- [MATERIAL FOR THIS TASK]:

(* ===== verification/SslServer.v ===== *)
(** * The servlets of the SSL server ([ssl_server.c])

    The loop is that of the TCP server but for the body of an event, which is
    read to where [msg.body] points instead of into the buffer allocated for
    it. OpenSSL is a parameter: [SSL_read] on a connection of type [C]. *)

From stdpp Require Import base list strings.
From Stdlib Require Import ZArith Lia Ascii String.
From S2P Require Import Prelude Events CString Wire Notice Server TcpServer.
Local Open Scope Z_scope.
Local Open Scope list_scope.

(** [malloc (len)] for the body: null for a negative length. *)
Definition malloc_body (len : Z) : body_ptr := if len <? 0 then BNull else BHeap.

(** [free (msg.body)] for what [malloc_body] returned. *)
Definition free_malloced (b : body_ptr) : body_ptr :=
  match b with BHeap => BFreed | _ => b end.

Section Ssl.
Context {C : Type} (SSL_read : Z -> C -> Z * list Z * C).
Context (expat : string -> list xml_call) (junk : list Z) (host hport : Z).

Record ssl_servlet : Type := {
  s_header : HEADER;
  s_body : body_ptr;
  s_conn : C;
  s_srv : server
}.

Definition ssl_put (h : HEADER) (b : body_ptr) (c : C) (s : server) : ssl_servlet :=
  {| s_header := h; s_body := b; s_conn := c; s_srv := s |}.

(** [SSL_read (ssl, msg.body, len)] where [msg.body] was not allocated for
    this packet. *)
Definition ssl_read_stale (b : body_ptr) (len : Z) (c : C) : res (Z * C) :=
  match b with
  | BUninit => Fault UninitRead
  | BFreed => Fault UseAfterFree
  | BInterior => Fault OutOfBounds
  | BNull | BHeap =>
      let '(k, _, c) := SSL_read len c in
      if 0 <? k then Fault NullDeref else mret (k, c)
  end.

(** The body of an event: [buffer] keeps what [malloc] left in it. A block
    that is not null is of [len] bytes; [msg.body] is dangling after
    [free (buffer)] if it was made to point into it. *)
Definition ssl_event_body (buffer : list Z) (h : HEADER) (b : body_ptr) (c : C) (s : server)
  : res (option EVENT * ssl_servlet) :=
  '(size_recv, c) ← ssl_read_stale b (hlen h) c;
  if negb (size_recv =? hlen h) then mret (None, ssl_put h (free_malloced b) c s)
  else
    '(e, b) ← serverProcessClientEventPacket expat h (take (Z.to_nat (hlen h)) buffer) b;
    mret (e, ssl_put h (match b with BInterior => BFreed | _ => b end) c s).

Definition ssl_packet_body (buffer : list Z) (h : HEADER) (b : body_ptr) (c : C) (s : server)
  : res (option EVENT * ssl_servlet) :=
  if htype h =? PROT_CLIENT_EVENT then ssl_event_body buffer h b c s
  else
    let '(size_recv, bytes, c) := SSL_read (hlen h) c in
    let freed := free_malloced (malloc_body (hlen h)) in
    if htype h =? PROT_BC_CLIENT then
      if negb (size_recv =? hlen h) then mret (None, ssl_put h freed c s)
      else
        s ← serverProcessClientBC junk bytes (hlen h) host hport s;
        mret (None, ssl_put h freed c s)
    else mret (None, ssl_put h freed c s).

(** One round of the loop; the second component is [None] when the
    connection is closed. *)
Definition ssl_round (buffer : list Z) (t : ssl_servlet) : res (option EVENT * option ssl_servlet) :=
  let '(size_recv, bytes, c) := SSL_read sizeof_HEADER (s_conn t) in
  if size_recv <=? 0 then mret (None, None)
  else
    h ← overlay_header bytes (s_header t);
    let h := host_order h in
    if negb (magic_ok h) then mret (None, Some (ssl_put h (s_body t) c (s_srv t)))
    else
      '(e, t) ← ssl_packet_body buffer h (s_body t) c (s_srv t);
      mret (e, Some t).

(** [junkmem i]: what the block allocated in the round with [i] more to come
    holds. *)
Fixpoint ssl_loop (fuel : nat) (junkmem : nat -> list Z) (t : ssl_servlet) : res (list EVENT * server) :=
  match fuel with
  | O => NoFuel
  | S fuel =>
      '(e, t') ← ssl_round (junkmem fuel) t;
      match t' with
      | None => mret (option_list e, s_srv t)
      | Some t' =>
          '(es, s) ← ssl_loop fuel junkmem t';
          mret (option_list e ++ es, s)
      end
  end.

(** A servlet on a new connection, with fuel for [n] rounds. *)
Definition ssl_serverServlet (n : nat) (junkmem : nat -> list Z) (uninit : HEADER) (c : C) (s : server)
  : res (list EVENT * server) :=
  ssl_loop (S n) junkmem (ssl_put uninit BUninit c s).

(** ** What is relied on of OpenSSL and expat

    A read that succeeds yields as many bytes as it says and consumes input;
    an empty document has no elements. *)
Context (size : C -> nat).
Hypothesis SSL_read_length : forall n c k bytes c',
  SSL_read n c = (k, bytes, c') -> 0 <= k -> k = Z.of_nat (List.length bytes).
Hypothesis SSL_read_size : forall n c k bytes c',
  SSL_read n c = (k, bytes, c') ->
  (size c' <= size c)%nat /\ (0 < k -> (size c' < size c)%nat).
Hypothesis expat_empty : expat "" = [].

(** What [msg.body] can be between two packets. *)
Definition body_ok (b : body_ptr) : Prop := b = BUninit \/ b = BNull \/ b = BFreed.

Lemma free_malloced_ok len : body_ok (free_malloced (malloc_body len)).
Proof. unfold malloc_body, body_ok. destruct (len <? 0); auto. Qed.

(** An event whose body is empty is not enqueued. *)
Lemma empty_event h b e b' :
  hlen h <= 0 -> serverProcessClientEventPacket expat h [] b = Ok (e, b') -> e = None /\ b' = b.
Proof.
  intros Hl. unfold serverProcessClientEventPacket. destruct (content h =? PROT_CONTENT_XML) eqn:Ex.
  - unfold serverProcessClientEvent, process_xml. rewrite Ex.
    destruct (decide (hlen h = 0)) as [->|Hn].
    + change (slice [] 0 0) with (Ok (A := list Z) []). cbn [mbind res_bind].
      change (c_string ([] ++ [0])) with "".
      unfold processEventNoticeString, xmlParseClientEvent. by rewrite expat_empty.
    + rewrite slice_out by (simpl; lia). done.
  - destruct (content h =? PROT_CONTENT_EVENT); [done|by intros [= <- <-]].
Qed.

(** A packet leaves the server as it was, and enqueues nothing. *)
Lemma packet_body_quiet buffer h b c s e t :
  body_ok b -> ssl_packet_body buffer h b c s = Ok (e, t) ->
  e = None /\ body_ok (s_body t) /\ s_srv t = s /\ (size (s_conn t) <= size c)%nat.
Proof.
  intros Hb. unfold ssl_packet_body. destruct (htype h =? PROT_CLIENT_EVENT).
  - unfold ssl_event_body, ssl_read_stale. destruct Hb as [-> |[-> | ->]]; try done.
    destruct (SSL_read (hlen h) c) as [[k bytes] c'] eqn:Er. apply SSL_read_size in Er as [Hc _].
    destruct (Z.ltb_spec 0 k); [done|]. cbn [mret res_ret mbind res_bind].
    destruct (Z.eqb_spec k (hlen h)) as [Hk|]; cbn [negb].
    + intros H'. apply bind_ok in H' as ([e' b'] & H' & [= <- <-]).
      replace (Z.to_nat (hlen h)) with 0%nat in H' by lia. rewrite take_0 in H'.
      apply empty_event in H' as [-> ->]; [|lia]. split_and!; try done. by right; left.
    + intros [= <- <-]. split_and!; try done. by right; left.
  - destruct (SSL_read (hlen h) c) as [[k bytes] c'] eqn:Er. intros H.
    pose proof (SSL_read_size _ _ _ _ _ Er) as [Hc _].
    assert (Hq : forall r, Ok (None, ssl_put h (free_malloced (malloc_body (hlen h))) c' s) = Ok r ->
              r = (e, t) -> e = None /\ body_ok (s_body t) /\ s_srv t = s /\ (size (s_conn t) <= size c)%nat).
    { intros r [= <-] [= <- <-]. split_and!; try done. apply free_malloced_ok. }
    destruct (htype h =? PROT_BC_CLIENT); [|by eapply Hq; [|done]].
    destruct (Z.eqb_spec k (hlen h)) as [Hk|]; cbn [negb] in H; [|by eapply Hq; [|done]].
    exfalso. rewrite client_bc_overflow in H; [done|].
    destruct (decide (hlen h < 0)); [by left|right]. subst k. eapply SSL_read_length; [done|lia].
Qed.

Lemma ssl_round_quiet buffer t e t' :
  body_ok (s_body t) -> ssl_round buffer t = Ok (e, t') ->
  e = None /\ match t' with
              | None => True
              | Some t' => body_ok (s_body t') /\ s_srv t' = s_srv t /\
                           (size (s_conn t') < size (s_conn t))%nat
              end.
Proof.
  intros Hb. unfold ssl_round.
  destruct (SSL_read sizeof_HEADER (s_conn t)) as [[k bytes] c'] eqn:Er.
  destruct (Z.leb_spec k 0) as [|Hk]; [by intros [= <- <-]|].
  apply SSL_read_size in Er as [_ Hc]. specialize (Hc Hk). intros H.
  apply bind_ok in H as (h & _ & H). cbv zeta in H. destruct (negb _).
  { by injection H as <- <-. }
  apply bind_ok in H as ([e' v] & Hv & [= <- <-]).
  apply packet_body_quiet in Hv as (-> & Hv & Hs & Hl); [|done]. split_and!; try done. lia.
Qed.

Lemma ssl_round_returns buffer t : returns (ssl_round buffer t).
Proof.
  unfold ssl_round. destruct (SSL_read _ _) as [[k bytes] c']. destruct (k <=? 0); [discriminate|].
  apply bind_returns; [apply read_header_returns|]. intros h _. cbv zeta.
  destruct (negb _); [discriminate|]. apply bind_returns; [|by intros [e v] _].
  unfold ssl_packet_body. destruct (_ =? _).
  - unfold ssl_event_body. apply bind_returns.
    { unfold ssl_read_stale. destruct (s_body t); try discriminate;
        destruct (SSL_read _ _) as [[? ?] ?]; by destruct (_ <? _). }
    intros [k' c2] _. destruct (negb _); [discriminate|].
    apply bind_returns; [apply client_event_packet_returns|]. by intros [e b] _.
  - destruct (SSL_read _ _) as [[k' bytes'] c2]. destruct (_ =? PROT_BC_CLIENT); [|discriminate].
    destruct (negb _); [discriminate|]. apply bind_returns; [apply client_bc_returns|]. discriminate.
Qed.

Lemma ssl_loop_quiet fuel junkmem t :
  body_ok (s_body t) -> (size (s_conn t) < fuel)%nat ->
  match ssl_loop fuel junkmem t with
  | Ok (es, s') => es = [] /\ s' = s_srv t
  | Fault _ => True
  | NoFuel => False
  end.
Proof.
  revert t. induction fuel as [|fuel IH]; intros t Hb Hf; [lia|]. cbn [ssl_loop].
  pose proof (ssl_round_returns (junkmem fuel) t) as Hr.
  destruct (ssl_round (junkmem fuel) t) as [[e t']| |] eqn:E; [|done|by destruct Hr].
  apply ssl_round_quiet in E as [-> E]; [|done]. cbn [mbind res_bind].
  destruct t' as [t'|]; [|done]. destruct E as (Hb' & Hs & Hl).
  specialize (IH t' Hb' ltac:(lia)). destruct (ssl_loop fuel junkmem t') as [[es s']| |]; try done.
  destruct IH as [-> ->]. done.
Qed.

(** C36: no event that a client sends over SSL ever reaches the engine: a
    connection ends without an event enqueued and without an answer sent, or
    in undefined behaviour. *)
Theorem ssl_servlet_enqueues_nothing (junkmem : nat -> list Z) (uninit : HEADER) (c : C) (s : server) :
  match ssl_serverServlet (size c) junkmem uninit c s with
  | Ok (es, s') => es = [] /\ s' = s
  | Fault _ => True
  | NoFuel => False
  end.
Proof.
  apply (ssl_loop_quiet _ junkmem (ssl_put uninit BUninit c s)); [by left|simpl; lia].
Qed.
End Ssl.

(** ** Witnesses *)

Lemma read_conn_facts :
  (forall n c k bytes c', read_conn n c = (k, bytes, c') -> 0 <= k -> k = Z.of_nat (List.length bytes)) /\
  (forall n c k bytes c', read_conn n c = (k, bytes, c') ->
     (conn_size c' <= conn_size c)%nat /\ (0 < k -> (conn_size c' < conn_size c)%nat)).
Proof.
  split.
  - intros n c k bytes c'. unfold read_conn. destruct (Z.ltb_spec n 0); [intros [= <- <- <-]; lia|].
    destruct (Z.eqb_spec n 0); [by intros [= <- <- <-]|].
    destruct c as [|[l|] c]; [by intros [= <- <- <-]| |intros [= <- <- <-]; lia].
    destruct (Z.leb_spec (Z.of_nat (List.length l)) n); intros [= <- <- <-]; [done|].
    rewrite length_take. lia.
  - intros n c k bytes c' H. split; [by eapply read_conn_size|]. intros Hk. by eapply read_conn_less.
Qed.

(** A connection that opens with an event: the body goes to a wild pointer.
    One that opens with an unknown packet and closes is served. *)
Lemma ssl_servlet_enqueues_nothing_witness :
  let idle := {| version := 2; htype := 64; content := 0; reserved := [0; 0; 0; 0; 0];
                 magic := htonl PROT_MAGIC_NUMBER; hlen := htonl 0 |} in
  ssl_serverServlet read_conn no_xml [] 1 2 33 (fun _ => []) uninit_header
    [Some (event_packet (sample_ev 5))] blank_server = Fault UninitRead /\
  exists es s', ssl_serverServlet read_conn no_xml [] 1 2 17 (fun _ => []) uninit_header
    [Some (header_bytes idle)] blank_server = Ok (es, s') /\ es = [].
Proof.
  intros idle. split; [reflexivity|].
  pose proof (ssl_servlet_enqueues_nothing read_conn no_xml [] 1 2 conn_size
    (proj1 read_conn_facts) (proj2 read_conn_facts) eq_refl (fun _ => []) uninit_header
    [Some (header_bytes idle)] blank_server) as H.
  assert (Hr : ssl_serverServlet read_conn no_xml [] 1 2 17 (fun _ => []) uninit_header
    [Some (header_bytes idle)] blank_server = Ok ([], blank_server)) by reflexivity.
  exists [], blank_server. split; [exact Hr|]. change (conn_size [Some (header_bytes idle)]) with 17%nat in H.
  rewrite Hr in H. exact (proj1 H).
Defined.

- [EXERCISE INSTRUCTIONS]: Show each line of the material that includes the string "right" by copying it.

- [ANSWER SPACE]:
      apply empty_event in H' as [-> ->]; [|lia]. split_and!; try done. by right; left.
    + intros [= <- <-]. split_and!; try done. by right; left.
    destruct (decide (hlen h < 0)); [by left|right]. subst k. eapply SSL_read_length; [done|lia].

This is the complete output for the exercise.